═════ Dataset records
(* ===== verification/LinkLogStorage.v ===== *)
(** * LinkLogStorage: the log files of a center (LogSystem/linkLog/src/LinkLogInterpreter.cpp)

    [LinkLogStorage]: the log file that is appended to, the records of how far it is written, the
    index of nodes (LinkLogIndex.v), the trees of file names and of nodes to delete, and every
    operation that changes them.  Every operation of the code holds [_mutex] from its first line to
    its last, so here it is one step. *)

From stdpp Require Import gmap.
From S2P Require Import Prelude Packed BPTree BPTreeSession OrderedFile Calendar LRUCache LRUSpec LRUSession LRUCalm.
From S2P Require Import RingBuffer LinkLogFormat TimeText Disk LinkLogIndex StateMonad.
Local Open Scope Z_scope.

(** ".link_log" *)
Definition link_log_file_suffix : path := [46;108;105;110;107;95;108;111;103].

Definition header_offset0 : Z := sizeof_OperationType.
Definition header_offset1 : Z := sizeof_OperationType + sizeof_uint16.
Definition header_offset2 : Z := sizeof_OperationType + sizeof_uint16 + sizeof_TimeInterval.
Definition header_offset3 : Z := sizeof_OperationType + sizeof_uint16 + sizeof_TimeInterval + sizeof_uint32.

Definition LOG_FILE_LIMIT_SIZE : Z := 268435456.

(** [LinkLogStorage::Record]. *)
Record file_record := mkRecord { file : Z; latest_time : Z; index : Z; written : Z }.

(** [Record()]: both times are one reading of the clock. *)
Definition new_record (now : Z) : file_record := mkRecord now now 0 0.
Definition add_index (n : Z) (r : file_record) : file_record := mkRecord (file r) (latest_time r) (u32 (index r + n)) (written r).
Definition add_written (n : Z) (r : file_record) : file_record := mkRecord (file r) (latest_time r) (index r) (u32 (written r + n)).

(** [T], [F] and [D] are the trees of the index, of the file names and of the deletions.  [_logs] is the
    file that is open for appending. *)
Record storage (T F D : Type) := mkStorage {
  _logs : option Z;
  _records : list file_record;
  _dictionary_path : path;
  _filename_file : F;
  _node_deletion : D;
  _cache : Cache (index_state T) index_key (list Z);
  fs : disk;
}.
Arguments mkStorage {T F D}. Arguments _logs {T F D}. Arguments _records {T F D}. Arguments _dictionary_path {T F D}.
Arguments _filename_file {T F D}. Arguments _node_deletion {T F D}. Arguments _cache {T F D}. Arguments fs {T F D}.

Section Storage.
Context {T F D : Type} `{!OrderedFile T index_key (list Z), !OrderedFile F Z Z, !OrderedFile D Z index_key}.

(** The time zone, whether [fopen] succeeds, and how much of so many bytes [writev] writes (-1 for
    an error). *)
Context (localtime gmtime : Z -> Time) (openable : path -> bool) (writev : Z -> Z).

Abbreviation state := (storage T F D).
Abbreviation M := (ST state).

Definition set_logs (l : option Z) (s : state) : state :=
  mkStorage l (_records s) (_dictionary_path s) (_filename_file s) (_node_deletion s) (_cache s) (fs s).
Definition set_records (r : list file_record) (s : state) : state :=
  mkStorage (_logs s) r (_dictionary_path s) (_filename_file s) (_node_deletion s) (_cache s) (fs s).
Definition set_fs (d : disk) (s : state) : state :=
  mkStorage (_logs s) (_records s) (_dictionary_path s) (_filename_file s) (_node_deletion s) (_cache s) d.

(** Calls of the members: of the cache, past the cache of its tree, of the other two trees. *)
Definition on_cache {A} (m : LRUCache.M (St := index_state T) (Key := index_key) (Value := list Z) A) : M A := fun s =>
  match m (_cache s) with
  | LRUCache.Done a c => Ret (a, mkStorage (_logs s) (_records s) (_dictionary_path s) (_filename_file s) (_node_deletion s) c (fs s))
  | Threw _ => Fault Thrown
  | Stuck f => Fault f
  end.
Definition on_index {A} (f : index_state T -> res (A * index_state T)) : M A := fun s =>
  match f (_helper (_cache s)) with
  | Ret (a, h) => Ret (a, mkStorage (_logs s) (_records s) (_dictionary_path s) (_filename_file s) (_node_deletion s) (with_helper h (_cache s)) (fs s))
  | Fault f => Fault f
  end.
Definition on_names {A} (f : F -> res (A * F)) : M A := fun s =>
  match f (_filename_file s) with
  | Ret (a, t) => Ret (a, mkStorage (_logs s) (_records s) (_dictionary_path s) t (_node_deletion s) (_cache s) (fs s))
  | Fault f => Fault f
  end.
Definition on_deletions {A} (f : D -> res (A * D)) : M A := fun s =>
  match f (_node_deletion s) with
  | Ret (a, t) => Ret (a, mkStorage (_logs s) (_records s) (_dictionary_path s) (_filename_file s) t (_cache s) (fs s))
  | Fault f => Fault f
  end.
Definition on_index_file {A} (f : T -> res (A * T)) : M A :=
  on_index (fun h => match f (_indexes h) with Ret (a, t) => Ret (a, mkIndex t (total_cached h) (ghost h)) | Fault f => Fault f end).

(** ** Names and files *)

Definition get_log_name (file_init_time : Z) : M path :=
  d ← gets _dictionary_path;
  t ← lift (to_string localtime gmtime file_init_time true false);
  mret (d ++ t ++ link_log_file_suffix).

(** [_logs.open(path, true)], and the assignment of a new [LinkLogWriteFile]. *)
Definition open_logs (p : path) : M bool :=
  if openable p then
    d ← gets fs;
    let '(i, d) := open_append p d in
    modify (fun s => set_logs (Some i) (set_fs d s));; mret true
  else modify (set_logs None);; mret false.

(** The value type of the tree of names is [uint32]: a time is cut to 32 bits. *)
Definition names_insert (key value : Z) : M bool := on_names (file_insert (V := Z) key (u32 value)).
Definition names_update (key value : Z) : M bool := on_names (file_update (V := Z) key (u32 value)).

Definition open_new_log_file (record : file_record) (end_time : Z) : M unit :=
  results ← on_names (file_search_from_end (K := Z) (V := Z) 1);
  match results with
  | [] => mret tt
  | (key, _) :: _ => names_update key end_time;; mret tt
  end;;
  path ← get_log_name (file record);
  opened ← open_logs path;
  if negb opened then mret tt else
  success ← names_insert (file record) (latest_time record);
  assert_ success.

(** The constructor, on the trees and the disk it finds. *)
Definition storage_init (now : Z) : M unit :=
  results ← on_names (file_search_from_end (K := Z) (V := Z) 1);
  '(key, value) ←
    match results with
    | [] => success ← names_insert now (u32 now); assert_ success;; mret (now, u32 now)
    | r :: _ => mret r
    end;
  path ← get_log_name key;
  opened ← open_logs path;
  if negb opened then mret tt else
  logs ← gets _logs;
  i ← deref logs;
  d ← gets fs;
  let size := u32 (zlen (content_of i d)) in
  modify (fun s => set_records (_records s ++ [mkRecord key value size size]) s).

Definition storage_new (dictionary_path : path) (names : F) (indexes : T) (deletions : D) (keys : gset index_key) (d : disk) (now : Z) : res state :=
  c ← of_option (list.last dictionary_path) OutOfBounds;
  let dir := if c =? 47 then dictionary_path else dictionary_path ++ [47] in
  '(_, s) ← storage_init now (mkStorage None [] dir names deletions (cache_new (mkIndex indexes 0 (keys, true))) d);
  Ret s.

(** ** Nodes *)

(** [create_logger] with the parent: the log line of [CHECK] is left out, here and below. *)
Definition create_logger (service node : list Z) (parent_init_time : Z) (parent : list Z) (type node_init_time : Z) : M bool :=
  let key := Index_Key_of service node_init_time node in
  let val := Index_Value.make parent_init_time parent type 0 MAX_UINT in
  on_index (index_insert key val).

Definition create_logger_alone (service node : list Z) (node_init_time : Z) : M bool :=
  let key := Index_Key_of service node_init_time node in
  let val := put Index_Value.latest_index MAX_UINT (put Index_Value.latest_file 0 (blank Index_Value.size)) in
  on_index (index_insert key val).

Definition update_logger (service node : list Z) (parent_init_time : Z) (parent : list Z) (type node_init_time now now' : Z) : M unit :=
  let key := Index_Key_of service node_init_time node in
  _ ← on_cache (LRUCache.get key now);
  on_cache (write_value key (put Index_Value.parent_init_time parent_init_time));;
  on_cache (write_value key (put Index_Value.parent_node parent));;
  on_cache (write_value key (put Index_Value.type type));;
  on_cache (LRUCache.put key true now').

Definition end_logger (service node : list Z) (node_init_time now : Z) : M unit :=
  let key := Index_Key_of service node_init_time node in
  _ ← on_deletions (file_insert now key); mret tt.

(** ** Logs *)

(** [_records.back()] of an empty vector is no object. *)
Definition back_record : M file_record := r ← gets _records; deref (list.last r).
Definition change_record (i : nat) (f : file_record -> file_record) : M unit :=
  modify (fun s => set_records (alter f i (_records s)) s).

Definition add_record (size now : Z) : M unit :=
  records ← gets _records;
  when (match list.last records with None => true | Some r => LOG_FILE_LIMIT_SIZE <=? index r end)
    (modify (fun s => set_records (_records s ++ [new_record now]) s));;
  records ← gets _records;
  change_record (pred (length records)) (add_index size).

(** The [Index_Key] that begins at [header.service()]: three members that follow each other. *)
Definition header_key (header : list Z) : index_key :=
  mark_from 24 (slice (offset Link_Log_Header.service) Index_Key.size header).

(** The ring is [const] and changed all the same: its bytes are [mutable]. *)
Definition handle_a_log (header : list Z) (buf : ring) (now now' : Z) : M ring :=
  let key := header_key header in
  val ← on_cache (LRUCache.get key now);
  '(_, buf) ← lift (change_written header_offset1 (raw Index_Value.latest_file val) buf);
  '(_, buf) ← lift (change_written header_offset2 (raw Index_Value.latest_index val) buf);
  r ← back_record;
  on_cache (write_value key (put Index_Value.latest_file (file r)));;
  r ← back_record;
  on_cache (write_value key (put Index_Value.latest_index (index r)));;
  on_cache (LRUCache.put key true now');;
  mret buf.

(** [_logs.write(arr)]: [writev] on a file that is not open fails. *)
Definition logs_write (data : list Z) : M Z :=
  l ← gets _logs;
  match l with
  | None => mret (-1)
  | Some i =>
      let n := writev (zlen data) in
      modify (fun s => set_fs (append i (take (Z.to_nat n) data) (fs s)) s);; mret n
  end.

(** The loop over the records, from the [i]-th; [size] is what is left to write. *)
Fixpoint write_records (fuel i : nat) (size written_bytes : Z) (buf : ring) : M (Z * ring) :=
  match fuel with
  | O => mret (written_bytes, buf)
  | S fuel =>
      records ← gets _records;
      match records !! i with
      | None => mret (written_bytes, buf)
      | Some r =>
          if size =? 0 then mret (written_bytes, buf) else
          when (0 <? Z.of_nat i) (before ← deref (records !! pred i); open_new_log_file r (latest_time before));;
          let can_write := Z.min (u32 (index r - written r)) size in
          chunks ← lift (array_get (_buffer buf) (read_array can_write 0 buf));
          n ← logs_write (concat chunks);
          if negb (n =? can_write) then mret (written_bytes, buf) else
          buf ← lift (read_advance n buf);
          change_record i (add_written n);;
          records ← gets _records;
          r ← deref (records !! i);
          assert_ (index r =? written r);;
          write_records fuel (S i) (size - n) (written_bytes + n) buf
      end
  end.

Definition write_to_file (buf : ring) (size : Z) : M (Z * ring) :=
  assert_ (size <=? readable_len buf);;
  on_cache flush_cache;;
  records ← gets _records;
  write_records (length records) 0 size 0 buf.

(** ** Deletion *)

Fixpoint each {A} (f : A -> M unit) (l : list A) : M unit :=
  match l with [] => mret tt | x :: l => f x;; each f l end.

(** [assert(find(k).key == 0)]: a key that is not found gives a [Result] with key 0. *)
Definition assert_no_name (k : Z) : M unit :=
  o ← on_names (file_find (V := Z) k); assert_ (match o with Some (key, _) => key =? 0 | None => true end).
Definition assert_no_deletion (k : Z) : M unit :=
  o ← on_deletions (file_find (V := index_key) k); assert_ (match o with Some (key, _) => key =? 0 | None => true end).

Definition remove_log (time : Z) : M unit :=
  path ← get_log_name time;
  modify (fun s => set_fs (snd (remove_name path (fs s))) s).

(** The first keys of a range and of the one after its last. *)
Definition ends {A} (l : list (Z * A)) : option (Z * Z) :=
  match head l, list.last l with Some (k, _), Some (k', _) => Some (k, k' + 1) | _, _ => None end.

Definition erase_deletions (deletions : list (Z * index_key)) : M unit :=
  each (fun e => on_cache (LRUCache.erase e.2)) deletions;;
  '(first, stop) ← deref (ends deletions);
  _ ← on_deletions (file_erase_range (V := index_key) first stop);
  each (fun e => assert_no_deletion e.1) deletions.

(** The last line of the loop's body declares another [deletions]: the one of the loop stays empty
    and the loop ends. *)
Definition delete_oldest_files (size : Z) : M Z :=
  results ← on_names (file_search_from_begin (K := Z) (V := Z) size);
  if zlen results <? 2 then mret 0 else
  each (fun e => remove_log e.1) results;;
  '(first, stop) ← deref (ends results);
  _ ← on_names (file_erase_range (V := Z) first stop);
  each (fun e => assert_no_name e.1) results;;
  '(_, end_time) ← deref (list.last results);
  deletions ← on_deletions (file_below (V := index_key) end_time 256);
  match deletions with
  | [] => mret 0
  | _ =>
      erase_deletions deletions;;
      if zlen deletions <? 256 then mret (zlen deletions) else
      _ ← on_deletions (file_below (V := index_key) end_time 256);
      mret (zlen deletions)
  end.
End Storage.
══════════
═════ Dataset records
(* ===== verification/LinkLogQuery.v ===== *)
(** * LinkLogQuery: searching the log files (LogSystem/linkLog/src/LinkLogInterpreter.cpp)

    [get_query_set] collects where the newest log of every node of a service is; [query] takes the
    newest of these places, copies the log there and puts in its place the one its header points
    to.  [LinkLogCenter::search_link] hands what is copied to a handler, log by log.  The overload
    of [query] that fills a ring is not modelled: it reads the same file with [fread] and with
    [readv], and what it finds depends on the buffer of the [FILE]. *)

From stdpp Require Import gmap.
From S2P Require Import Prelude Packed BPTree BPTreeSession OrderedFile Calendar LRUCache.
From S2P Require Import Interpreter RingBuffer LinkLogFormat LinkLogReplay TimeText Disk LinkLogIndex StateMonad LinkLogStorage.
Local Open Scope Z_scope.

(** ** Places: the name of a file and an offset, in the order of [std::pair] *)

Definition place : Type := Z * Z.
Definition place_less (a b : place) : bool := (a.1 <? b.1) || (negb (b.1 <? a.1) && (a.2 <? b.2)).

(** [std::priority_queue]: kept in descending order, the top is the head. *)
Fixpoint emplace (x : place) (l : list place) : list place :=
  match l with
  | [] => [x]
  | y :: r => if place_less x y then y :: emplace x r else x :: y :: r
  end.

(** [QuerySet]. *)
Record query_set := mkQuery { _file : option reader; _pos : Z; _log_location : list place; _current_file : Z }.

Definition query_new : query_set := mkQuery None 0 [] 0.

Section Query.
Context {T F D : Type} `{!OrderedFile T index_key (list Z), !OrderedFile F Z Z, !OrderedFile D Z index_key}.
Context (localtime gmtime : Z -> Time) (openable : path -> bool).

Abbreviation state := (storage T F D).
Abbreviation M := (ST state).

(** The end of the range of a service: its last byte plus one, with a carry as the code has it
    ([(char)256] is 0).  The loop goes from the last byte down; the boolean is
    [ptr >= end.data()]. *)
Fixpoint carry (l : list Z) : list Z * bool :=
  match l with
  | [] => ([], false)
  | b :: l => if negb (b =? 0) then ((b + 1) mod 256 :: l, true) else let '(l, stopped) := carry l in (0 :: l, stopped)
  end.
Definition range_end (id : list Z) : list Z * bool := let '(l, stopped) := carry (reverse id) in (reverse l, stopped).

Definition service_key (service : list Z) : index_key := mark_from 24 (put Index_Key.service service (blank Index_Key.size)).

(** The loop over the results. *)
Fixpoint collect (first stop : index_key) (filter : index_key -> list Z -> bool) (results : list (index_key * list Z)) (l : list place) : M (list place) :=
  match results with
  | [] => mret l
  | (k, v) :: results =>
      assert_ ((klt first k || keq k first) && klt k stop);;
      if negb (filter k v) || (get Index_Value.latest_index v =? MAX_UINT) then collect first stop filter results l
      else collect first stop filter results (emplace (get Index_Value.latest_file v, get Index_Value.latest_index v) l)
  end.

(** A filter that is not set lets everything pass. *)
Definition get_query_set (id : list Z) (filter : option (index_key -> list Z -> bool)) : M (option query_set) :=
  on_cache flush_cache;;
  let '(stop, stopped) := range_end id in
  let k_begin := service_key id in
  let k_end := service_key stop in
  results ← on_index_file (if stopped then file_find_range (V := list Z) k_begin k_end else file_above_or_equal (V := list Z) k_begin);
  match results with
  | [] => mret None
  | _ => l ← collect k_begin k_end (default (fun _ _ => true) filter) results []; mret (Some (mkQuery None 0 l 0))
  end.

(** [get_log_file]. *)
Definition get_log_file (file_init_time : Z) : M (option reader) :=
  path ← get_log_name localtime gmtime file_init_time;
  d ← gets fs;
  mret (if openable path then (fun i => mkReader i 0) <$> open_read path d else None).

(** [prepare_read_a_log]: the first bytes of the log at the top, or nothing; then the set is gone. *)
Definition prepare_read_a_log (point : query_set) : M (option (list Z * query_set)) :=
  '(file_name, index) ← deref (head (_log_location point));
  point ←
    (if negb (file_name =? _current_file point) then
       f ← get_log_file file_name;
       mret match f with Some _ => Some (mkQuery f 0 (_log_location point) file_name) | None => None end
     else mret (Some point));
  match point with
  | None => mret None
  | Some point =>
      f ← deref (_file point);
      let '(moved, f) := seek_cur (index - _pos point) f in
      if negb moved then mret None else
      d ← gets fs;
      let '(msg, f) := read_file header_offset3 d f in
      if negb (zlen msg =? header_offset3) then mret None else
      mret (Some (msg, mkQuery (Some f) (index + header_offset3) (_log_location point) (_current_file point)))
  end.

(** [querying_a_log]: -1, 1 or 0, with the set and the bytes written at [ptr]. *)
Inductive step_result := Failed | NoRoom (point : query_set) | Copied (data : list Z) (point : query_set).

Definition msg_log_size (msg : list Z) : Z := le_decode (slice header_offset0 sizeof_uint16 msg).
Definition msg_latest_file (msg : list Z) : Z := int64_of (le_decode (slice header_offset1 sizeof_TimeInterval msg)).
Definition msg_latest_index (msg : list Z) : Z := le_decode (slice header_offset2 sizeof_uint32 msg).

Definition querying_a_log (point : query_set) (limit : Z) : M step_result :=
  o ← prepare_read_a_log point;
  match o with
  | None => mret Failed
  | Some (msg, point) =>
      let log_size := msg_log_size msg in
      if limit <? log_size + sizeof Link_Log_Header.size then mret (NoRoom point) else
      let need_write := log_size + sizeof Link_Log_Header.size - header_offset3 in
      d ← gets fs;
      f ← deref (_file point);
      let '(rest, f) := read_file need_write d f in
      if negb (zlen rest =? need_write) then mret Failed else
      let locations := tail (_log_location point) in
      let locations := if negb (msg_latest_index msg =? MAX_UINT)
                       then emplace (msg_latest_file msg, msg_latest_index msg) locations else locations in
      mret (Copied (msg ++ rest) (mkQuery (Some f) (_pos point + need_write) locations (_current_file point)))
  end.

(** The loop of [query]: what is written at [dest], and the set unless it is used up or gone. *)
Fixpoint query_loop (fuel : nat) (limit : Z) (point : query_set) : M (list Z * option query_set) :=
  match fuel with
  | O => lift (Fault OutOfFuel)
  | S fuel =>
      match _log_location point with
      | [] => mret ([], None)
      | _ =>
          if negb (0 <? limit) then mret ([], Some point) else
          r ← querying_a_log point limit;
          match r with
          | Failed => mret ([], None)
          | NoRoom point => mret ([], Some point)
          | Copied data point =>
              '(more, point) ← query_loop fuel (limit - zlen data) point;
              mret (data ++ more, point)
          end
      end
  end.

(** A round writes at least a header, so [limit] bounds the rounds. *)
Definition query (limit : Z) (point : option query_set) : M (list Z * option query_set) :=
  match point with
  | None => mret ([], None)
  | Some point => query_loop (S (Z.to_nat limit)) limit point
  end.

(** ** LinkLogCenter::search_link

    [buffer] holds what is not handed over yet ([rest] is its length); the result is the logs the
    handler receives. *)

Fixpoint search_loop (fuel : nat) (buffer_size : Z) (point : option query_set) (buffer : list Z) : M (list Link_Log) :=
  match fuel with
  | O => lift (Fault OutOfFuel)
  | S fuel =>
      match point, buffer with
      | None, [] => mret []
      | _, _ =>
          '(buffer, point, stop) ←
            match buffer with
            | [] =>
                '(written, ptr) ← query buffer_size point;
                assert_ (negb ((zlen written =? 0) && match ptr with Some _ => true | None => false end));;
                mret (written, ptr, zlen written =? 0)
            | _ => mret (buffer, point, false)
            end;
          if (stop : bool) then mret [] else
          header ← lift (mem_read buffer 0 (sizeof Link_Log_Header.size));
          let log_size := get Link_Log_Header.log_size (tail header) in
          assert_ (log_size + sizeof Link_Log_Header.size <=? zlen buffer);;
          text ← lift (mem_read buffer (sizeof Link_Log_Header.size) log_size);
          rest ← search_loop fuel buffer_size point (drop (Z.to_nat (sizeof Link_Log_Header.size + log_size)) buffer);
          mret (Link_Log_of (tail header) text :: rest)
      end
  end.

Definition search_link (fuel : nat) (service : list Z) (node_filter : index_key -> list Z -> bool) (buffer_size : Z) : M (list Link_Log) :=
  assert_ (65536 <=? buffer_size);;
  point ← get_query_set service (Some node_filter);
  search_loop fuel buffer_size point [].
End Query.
══════════
Using the records above, write out exactly the lines between the one holding "F)) : M A := fun s =>" and the one holding "d ← gets _dictionary_path;", inclusive; leave everything else out.

Definition on_names {A} (f : F -> res (A * F)) : M A := fun s =>
  match f (_filename_file s) with
  | Ret (a, t) => Ret (a, mkStorage (_logs s) (_records s) (_dictionary_path s) t (_node_deletion s) (_cache s) (fs s))
  | Fault f => Fault f
  end.
Definition on_deletions {A} (f : D -> res (A * D)) : M A := fun s =>
  match f (_node_deletion s) with
  | Ret (a, t) => Ret (a, mkStorage (_logs s) (_records s) (_dictionary_path s) (_filename_file s) t (_cache s) (fs s))
  | Fault f => Fault f
  end.
Definition on_index_file {A} (f : T -> res (A * T)) : M A :=
  on_index (fun h => match f (_indexes h) with Ret (a, t) => Ret (a, mkIndex t (total_cached h) (ghost h)) | Fault f => Fault f end).

(** ** Names and files *)

Definition get_log_name (file_init_time : Z) : M path :=
  d ← gets _dictionary_path;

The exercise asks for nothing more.